### Exercise aim
For the word "ANewEntry", return each line of the data in which it occurs.

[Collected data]
_____

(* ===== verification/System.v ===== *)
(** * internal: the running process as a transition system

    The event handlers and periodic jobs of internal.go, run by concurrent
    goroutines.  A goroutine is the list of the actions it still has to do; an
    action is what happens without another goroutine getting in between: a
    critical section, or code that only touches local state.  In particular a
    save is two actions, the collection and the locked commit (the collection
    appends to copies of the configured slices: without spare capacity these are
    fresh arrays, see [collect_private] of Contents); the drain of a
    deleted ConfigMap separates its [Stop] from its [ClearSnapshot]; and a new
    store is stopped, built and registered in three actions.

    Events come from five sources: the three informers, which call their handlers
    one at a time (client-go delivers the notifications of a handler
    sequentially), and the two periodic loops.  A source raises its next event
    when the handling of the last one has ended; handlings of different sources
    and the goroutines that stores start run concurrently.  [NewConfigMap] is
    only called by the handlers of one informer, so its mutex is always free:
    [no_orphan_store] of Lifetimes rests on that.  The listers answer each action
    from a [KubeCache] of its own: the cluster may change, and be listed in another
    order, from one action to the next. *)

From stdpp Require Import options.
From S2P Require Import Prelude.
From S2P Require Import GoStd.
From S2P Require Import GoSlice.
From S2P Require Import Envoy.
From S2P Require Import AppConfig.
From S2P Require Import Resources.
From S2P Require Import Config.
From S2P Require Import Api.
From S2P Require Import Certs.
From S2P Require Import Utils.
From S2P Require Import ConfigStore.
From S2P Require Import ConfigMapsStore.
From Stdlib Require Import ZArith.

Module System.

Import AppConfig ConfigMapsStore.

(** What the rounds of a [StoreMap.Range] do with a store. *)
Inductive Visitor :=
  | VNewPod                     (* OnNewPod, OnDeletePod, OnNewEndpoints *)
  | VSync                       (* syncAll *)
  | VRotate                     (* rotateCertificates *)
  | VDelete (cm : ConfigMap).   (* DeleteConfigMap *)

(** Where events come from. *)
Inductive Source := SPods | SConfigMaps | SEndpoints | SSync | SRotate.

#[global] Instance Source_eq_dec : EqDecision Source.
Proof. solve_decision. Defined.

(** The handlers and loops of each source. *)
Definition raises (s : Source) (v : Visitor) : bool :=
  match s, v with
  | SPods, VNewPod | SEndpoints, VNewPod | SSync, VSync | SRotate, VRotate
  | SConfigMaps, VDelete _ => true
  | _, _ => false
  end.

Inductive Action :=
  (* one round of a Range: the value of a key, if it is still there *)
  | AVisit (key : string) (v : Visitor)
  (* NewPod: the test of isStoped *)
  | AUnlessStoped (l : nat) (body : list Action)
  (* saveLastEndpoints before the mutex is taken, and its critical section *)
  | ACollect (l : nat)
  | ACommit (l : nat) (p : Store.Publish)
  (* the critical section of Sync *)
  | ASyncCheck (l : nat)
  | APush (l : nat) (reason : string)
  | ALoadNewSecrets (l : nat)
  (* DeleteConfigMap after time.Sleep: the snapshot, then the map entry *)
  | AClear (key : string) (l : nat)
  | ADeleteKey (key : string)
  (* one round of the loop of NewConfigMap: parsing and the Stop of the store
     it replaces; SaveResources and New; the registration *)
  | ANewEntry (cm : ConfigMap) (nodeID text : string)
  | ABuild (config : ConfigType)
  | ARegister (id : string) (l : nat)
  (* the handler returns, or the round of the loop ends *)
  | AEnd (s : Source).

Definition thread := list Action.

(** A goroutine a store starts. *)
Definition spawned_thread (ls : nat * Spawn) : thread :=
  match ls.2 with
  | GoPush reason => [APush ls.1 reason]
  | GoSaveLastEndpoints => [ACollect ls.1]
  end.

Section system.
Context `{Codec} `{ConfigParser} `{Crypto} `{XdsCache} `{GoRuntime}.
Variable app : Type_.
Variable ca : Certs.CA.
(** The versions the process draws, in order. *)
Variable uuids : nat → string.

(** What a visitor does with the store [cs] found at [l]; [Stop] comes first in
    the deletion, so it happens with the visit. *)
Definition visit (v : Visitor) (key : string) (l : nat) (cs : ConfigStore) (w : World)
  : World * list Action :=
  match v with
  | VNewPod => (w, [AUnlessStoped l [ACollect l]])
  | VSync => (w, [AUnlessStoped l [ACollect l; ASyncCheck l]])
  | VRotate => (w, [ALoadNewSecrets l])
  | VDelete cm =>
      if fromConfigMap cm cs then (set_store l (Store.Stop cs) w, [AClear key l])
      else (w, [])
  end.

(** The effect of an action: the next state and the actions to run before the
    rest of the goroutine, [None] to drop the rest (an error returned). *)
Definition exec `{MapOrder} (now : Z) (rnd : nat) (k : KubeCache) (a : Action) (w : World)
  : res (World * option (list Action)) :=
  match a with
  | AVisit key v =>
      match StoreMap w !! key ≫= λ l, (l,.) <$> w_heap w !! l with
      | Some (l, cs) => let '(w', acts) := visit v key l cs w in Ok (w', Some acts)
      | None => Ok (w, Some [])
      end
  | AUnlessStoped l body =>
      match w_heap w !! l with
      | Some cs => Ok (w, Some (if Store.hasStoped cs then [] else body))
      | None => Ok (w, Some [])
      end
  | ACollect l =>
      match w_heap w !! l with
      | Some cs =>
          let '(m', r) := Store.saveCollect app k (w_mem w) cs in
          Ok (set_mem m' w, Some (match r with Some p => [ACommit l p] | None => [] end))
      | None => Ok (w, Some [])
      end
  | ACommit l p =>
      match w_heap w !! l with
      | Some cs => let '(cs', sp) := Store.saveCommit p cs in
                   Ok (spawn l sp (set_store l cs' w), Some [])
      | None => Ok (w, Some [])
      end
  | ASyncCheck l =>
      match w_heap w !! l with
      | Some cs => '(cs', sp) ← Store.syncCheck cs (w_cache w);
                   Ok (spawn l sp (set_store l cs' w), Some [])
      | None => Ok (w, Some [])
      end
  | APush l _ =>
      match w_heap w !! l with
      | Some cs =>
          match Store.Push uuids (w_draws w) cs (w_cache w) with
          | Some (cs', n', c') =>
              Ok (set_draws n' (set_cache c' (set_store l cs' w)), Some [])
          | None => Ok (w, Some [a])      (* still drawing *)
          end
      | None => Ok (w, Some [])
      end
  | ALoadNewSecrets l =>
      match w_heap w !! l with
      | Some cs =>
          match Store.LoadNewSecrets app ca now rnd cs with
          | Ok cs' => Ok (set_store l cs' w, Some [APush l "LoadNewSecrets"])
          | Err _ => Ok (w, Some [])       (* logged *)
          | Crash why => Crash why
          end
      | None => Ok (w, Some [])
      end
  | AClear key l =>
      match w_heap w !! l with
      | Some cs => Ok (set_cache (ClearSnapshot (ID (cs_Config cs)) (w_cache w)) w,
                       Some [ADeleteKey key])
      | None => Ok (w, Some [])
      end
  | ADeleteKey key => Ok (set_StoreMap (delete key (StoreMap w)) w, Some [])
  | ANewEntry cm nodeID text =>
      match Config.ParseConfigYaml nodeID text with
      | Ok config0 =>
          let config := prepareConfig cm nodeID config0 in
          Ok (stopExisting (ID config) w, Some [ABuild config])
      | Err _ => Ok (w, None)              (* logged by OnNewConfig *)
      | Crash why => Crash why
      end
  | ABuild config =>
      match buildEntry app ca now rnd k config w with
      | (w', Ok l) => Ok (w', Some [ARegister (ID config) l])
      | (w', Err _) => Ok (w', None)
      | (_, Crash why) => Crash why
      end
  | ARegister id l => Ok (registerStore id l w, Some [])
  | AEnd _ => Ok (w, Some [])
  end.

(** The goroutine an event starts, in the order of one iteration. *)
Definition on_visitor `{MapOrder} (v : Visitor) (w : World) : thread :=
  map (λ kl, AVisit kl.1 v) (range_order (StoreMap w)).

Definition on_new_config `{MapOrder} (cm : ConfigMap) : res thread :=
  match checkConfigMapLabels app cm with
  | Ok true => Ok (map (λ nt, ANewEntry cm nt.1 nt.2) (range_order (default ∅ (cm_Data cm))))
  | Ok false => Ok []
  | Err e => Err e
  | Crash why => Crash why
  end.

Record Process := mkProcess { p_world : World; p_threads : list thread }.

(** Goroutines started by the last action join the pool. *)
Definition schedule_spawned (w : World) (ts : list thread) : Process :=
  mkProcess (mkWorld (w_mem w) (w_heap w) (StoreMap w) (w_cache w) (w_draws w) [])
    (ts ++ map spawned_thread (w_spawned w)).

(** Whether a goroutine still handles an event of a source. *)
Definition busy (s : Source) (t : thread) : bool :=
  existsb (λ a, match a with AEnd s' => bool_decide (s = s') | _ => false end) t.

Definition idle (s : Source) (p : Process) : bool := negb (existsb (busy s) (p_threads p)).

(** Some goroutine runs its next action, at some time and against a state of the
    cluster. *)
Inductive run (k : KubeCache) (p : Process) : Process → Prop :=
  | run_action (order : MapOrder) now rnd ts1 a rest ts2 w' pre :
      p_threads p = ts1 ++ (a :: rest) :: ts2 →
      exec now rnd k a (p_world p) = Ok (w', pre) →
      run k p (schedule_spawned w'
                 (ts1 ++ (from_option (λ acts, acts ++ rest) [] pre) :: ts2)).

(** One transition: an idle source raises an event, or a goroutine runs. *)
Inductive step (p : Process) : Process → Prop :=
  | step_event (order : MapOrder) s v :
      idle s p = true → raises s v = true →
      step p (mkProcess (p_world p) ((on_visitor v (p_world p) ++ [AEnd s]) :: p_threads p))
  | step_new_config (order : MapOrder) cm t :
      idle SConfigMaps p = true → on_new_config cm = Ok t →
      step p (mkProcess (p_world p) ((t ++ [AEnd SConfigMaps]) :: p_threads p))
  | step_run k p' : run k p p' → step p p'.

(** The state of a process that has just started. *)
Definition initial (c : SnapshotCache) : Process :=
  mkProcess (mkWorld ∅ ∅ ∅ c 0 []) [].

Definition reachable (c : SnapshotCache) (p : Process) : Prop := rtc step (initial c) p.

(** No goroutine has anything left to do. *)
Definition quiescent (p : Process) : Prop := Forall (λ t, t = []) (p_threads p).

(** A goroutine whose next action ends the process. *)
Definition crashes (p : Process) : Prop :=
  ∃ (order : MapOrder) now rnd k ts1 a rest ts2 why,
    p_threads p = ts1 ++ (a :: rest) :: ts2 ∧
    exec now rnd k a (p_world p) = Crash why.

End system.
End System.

_____

### Response to this exercise
  | ANewEntry (cm : ConfigMap) (nodeID text : string)
  | ANewEntry cm nodeID text =>
  | Ok true => Ok (map (λ nt, ANewEntry cm nt.1 nt.2) (range_order (default ∅ (cm_Data cm))))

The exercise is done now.